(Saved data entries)
* * * * *
(* ===== verification/Room.v ===== *)
(** * Room: the pages of [src/client/src/pages] ([Room.jsx], [Lobby.jsx]).

    The client's world ([client]) is what the page's code reads and writes:
    the [PeerService] singleton, the React state of the room page
    ([remoteSocketId], [mystream], [remoteStream]), the media the page
    captured (its streams and which tracks were stopped), the messages
    emitted on the socket (in order), the page shown, and the lobby
    form's state ([lobby_form], the two [useState]s of [Lobby.jsx]).

    Every handler of [Room.jsx] is an [async] body over this world, written
    as the source is: the service's methods are run through [zoom], the
    page's [setState] calls are [Sync] steps, and each [await] is an
    [Await] step. A handler reads the state its closure captured when it is
    invoked (React re-renders before the next event); the effect that stops
    the previous stream's tracks when [mystream] changes is applied with the
    state update ([setMystream]). The section on two clicks on Call runs
    two [handleCallUser] tasks interleaved as the browser runs them
    ([double_call]). *)

From stdpp Require Import base list gmap strings.
From S2P Require Import Prelude Async Rtc Peer.
Import Rtc Peer.

Module Room.

(** Socket ids are opaque; the relay issues them. *)
Abbreviation sid := nat.

(** Messages the client emits ([socket.emit]). *)
Inductive c2s :=
  | RoomJoin (email room : string)
  | UserCall (to : option sid) (offer : option sdp)
  | CallAccepted (to : option sid) (ans : option sdp)
  | NegoNeeded (to : option sid) (offer : option sdp)
  | NegoDone (to : option sid) (ans : option sdp).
* * * * *
Nothing but the lines from the top of the entries above through the line with "state update ([setMystream])." should be set down, each exactly as written.

Answer to the exercise.
(* ===== verification/Room.v ===== *)
(** * Room: the pages of [src/client/src/pages] ([Room.jsx], [Lobby.jsx]).

    The client's world ([client]) is what the page's code reads and writes:
    the [PeerService] singleton, the React state of the room page
    ([remoteSocketId], [mystream], [remoteStream]), the media the page
    captured (its streams and which tracks were stopped), the messages
    emitted on the socket (in order), the page shown, and the lobby
    form's state ([lobby_form], the two [useState]s of [Lobby.jsx]).

    Every handler of [Room.jsx] is an [async] body over this world, written
    as the source is: the service's methods are run through [zoom], the
    page's [setState] calls are [Sync] steps, and each [await] is an
    [Await] step. A handler reads the state its closure captured when it is
    invoked (React re-renders before the next event); the effect that stops
    the previous stream's tracks when [mystream] changes is applied with the
    state update ([setMystream]). The section on two clicks on Call runs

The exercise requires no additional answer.